> [TASK GOAL]: Each line in the records below, from the one that contains "same_place c c' /\" to the one that contains "Proof. intros ([]", should be reproduced exactly, the first and last included.

(SUPPLIED DATA begins)

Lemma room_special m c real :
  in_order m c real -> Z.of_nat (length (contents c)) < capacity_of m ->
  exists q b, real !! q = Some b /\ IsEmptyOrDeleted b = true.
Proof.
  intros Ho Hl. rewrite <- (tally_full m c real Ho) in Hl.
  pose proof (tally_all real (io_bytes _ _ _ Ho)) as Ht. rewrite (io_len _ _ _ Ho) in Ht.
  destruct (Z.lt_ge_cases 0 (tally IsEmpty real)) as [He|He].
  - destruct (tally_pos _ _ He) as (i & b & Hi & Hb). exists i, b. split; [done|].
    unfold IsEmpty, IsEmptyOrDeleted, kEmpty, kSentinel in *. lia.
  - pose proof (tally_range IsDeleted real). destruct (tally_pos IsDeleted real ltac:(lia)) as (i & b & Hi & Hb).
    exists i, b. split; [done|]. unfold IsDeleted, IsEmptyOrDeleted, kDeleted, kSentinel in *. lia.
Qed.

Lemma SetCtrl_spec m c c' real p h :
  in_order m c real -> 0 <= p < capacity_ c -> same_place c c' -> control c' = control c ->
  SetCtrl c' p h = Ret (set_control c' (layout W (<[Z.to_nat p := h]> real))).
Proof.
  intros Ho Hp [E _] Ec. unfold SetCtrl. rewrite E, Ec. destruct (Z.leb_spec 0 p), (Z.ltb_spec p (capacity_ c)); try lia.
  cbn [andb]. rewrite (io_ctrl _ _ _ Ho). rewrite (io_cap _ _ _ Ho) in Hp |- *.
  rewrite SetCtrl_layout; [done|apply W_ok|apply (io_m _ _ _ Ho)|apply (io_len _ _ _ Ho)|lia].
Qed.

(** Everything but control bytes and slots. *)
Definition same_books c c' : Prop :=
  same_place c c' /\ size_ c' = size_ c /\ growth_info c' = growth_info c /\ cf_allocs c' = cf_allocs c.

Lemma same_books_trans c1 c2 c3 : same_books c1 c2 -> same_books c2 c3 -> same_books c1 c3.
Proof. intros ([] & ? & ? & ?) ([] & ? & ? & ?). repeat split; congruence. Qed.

(SUPPLIED DATA ends)
(SUPPLIED DATA begins)

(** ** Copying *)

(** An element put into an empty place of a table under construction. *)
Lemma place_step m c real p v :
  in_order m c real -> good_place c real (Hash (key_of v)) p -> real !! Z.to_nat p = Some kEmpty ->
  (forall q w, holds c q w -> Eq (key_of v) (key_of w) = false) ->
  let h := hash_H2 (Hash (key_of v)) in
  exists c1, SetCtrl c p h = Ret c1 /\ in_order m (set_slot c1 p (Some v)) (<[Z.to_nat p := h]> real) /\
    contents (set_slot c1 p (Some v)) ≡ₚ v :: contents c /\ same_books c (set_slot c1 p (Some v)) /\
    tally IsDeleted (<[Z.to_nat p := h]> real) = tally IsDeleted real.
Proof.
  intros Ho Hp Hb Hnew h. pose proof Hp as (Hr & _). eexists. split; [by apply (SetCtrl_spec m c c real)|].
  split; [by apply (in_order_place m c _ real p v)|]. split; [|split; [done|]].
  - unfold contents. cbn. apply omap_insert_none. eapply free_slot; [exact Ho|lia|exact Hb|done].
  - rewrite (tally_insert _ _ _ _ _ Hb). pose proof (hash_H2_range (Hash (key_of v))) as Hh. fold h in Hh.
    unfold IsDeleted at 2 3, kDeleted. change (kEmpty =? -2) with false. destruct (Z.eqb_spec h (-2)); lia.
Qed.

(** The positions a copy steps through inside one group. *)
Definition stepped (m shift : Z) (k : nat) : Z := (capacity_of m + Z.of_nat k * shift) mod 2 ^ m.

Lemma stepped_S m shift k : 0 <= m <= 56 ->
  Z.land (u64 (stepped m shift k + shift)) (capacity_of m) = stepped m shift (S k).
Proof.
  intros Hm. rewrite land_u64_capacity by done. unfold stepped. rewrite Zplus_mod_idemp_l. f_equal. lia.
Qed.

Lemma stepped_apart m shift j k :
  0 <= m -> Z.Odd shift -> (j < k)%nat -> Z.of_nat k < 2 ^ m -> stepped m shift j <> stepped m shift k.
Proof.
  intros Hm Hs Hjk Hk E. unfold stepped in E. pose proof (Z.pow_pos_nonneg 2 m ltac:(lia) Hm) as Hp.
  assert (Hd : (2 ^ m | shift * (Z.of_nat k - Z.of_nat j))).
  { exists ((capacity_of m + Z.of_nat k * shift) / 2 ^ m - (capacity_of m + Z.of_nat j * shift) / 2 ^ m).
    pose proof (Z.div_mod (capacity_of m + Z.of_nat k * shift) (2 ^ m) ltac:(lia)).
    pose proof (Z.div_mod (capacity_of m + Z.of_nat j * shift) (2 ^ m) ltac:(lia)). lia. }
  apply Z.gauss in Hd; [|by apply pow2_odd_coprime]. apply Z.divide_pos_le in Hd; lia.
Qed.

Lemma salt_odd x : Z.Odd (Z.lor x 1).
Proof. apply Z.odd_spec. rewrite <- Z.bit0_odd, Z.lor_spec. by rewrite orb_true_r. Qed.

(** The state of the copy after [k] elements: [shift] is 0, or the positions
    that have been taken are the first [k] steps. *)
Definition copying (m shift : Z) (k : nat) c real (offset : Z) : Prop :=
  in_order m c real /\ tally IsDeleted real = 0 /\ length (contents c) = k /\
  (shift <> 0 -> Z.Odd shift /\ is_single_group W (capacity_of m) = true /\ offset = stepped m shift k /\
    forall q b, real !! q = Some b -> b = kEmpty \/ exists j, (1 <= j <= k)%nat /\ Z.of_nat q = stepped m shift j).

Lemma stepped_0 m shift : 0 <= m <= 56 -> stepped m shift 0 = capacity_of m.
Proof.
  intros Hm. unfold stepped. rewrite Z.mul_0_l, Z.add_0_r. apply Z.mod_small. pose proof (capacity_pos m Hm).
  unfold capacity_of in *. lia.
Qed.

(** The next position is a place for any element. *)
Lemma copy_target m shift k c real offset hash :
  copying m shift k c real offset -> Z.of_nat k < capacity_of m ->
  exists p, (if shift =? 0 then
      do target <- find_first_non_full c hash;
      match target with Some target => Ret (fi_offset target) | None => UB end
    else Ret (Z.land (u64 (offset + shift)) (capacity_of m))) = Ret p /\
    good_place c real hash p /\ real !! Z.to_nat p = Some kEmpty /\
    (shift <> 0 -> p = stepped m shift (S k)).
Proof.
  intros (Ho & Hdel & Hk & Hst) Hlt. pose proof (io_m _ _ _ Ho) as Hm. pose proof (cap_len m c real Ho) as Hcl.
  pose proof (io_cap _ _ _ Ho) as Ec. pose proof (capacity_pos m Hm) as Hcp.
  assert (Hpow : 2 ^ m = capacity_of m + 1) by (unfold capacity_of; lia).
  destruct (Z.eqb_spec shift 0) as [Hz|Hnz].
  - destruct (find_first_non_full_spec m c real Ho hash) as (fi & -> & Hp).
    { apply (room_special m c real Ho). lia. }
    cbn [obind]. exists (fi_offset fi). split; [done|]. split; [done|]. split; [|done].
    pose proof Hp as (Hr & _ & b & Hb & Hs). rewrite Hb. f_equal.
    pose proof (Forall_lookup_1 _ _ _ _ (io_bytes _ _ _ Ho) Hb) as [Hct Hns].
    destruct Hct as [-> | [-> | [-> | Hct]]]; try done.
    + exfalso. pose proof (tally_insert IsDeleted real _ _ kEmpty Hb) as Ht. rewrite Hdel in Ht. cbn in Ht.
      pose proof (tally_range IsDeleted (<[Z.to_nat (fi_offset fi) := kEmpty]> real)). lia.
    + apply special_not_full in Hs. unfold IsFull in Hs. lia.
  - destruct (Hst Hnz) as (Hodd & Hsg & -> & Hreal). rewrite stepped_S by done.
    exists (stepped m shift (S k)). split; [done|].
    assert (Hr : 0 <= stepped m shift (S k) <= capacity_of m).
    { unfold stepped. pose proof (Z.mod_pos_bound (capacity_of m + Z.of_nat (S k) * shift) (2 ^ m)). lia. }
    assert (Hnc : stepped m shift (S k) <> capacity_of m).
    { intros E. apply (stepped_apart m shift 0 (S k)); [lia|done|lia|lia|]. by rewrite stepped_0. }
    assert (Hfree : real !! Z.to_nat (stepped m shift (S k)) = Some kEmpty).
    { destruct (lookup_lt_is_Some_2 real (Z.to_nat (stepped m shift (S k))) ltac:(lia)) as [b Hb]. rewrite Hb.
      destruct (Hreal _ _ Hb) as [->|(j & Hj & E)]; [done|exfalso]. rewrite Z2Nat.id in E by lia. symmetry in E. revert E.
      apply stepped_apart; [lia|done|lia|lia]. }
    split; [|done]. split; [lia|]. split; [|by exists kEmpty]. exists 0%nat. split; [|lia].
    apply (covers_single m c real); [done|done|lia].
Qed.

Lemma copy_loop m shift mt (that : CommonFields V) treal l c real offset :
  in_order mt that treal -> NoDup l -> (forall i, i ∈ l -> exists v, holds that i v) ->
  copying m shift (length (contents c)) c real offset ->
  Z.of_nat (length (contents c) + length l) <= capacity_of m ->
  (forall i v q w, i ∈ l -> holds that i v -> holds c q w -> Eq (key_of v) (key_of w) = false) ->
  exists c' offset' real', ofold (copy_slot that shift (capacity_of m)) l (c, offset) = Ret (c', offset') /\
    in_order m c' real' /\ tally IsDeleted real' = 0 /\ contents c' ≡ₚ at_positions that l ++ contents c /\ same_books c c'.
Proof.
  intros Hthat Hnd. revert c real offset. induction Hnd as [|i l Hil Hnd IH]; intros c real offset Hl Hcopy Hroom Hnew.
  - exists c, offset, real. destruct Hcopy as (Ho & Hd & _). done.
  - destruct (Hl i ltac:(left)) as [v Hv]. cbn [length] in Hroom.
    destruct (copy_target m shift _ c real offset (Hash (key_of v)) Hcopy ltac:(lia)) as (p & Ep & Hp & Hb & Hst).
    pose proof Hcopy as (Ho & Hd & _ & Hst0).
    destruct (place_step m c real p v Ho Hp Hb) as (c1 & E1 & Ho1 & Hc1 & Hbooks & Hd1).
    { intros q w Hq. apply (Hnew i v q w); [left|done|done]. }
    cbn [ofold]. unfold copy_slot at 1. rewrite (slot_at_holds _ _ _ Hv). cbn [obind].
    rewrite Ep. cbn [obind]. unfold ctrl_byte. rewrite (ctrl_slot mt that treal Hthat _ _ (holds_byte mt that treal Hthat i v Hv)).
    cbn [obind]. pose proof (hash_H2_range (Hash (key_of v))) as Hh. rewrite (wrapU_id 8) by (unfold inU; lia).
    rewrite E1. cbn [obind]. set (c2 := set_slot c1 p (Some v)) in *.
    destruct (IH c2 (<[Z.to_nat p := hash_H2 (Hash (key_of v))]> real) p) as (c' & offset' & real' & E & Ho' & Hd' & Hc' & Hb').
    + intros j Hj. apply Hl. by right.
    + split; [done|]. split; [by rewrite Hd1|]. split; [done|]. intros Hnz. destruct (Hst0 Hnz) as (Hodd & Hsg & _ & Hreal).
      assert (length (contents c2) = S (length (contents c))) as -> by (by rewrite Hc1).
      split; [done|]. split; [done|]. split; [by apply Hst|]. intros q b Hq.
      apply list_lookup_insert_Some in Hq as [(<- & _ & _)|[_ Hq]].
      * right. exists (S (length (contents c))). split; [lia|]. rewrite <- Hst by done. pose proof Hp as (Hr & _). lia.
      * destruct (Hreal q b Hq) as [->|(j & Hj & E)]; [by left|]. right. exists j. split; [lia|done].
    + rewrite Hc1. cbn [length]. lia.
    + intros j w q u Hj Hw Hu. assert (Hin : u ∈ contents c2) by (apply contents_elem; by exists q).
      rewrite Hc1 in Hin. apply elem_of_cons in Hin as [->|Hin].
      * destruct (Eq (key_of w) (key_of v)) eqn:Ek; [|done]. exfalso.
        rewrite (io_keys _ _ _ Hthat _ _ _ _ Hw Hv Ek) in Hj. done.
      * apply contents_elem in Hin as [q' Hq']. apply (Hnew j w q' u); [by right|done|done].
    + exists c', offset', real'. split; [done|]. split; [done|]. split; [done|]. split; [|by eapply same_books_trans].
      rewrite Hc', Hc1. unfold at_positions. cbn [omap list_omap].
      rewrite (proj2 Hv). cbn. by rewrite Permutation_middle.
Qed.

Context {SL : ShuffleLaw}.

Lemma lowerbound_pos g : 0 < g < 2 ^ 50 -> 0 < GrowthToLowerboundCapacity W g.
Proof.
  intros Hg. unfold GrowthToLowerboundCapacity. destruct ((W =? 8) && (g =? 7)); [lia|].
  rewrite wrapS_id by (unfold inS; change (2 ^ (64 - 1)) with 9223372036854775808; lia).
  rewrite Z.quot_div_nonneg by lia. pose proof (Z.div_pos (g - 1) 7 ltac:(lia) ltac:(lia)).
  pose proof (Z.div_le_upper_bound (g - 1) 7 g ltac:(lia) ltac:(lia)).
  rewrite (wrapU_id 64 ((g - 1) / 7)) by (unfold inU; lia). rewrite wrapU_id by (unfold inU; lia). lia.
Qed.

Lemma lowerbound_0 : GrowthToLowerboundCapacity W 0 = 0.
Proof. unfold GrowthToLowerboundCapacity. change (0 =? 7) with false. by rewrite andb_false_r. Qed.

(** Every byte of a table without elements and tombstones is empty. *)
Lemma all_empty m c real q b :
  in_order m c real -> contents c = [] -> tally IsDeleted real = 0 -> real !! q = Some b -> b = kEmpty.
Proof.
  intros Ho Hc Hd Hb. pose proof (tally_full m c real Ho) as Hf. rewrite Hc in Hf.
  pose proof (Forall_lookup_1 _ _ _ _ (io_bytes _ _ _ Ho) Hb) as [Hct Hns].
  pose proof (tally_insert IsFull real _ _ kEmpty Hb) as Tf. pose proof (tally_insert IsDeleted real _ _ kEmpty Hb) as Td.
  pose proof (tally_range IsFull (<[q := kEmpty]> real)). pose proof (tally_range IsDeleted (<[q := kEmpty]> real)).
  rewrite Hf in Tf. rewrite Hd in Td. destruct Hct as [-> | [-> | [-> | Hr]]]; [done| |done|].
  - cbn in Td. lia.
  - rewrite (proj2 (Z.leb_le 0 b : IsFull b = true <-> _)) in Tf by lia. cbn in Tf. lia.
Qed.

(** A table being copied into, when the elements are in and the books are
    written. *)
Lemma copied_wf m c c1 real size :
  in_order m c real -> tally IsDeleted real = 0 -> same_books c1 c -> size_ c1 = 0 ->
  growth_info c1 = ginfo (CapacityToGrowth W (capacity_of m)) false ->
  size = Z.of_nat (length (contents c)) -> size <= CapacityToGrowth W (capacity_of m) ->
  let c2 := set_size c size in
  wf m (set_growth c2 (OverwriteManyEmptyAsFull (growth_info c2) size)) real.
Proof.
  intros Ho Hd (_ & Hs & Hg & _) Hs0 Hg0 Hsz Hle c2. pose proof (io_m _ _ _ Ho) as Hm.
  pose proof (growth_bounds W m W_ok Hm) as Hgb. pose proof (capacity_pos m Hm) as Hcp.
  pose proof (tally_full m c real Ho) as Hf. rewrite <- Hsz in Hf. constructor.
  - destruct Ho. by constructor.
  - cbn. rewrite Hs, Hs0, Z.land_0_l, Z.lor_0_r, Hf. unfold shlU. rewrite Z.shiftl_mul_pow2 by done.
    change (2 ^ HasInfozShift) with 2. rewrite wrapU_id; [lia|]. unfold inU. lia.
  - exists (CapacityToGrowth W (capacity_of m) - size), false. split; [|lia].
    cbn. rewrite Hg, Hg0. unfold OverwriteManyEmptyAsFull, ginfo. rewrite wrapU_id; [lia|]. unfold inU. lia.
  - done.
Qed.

(SUPPLIED DATA ends)

> [YOUR SOLUTION]:
  same_place c c' /\ size_ c' = size_ c /\ growth_info c' = growth_info c /\ cf_allocs c' = cf_allocs c.

Lemma same_books_trans c1 c2 c3 : same_books c1 c2 -> same_books c2 c3 -> same_books c1 c3.
Proof. intros ([] & ? & ? & ?) ([] & ? & ? & ?). repeat split; congruence. Qed.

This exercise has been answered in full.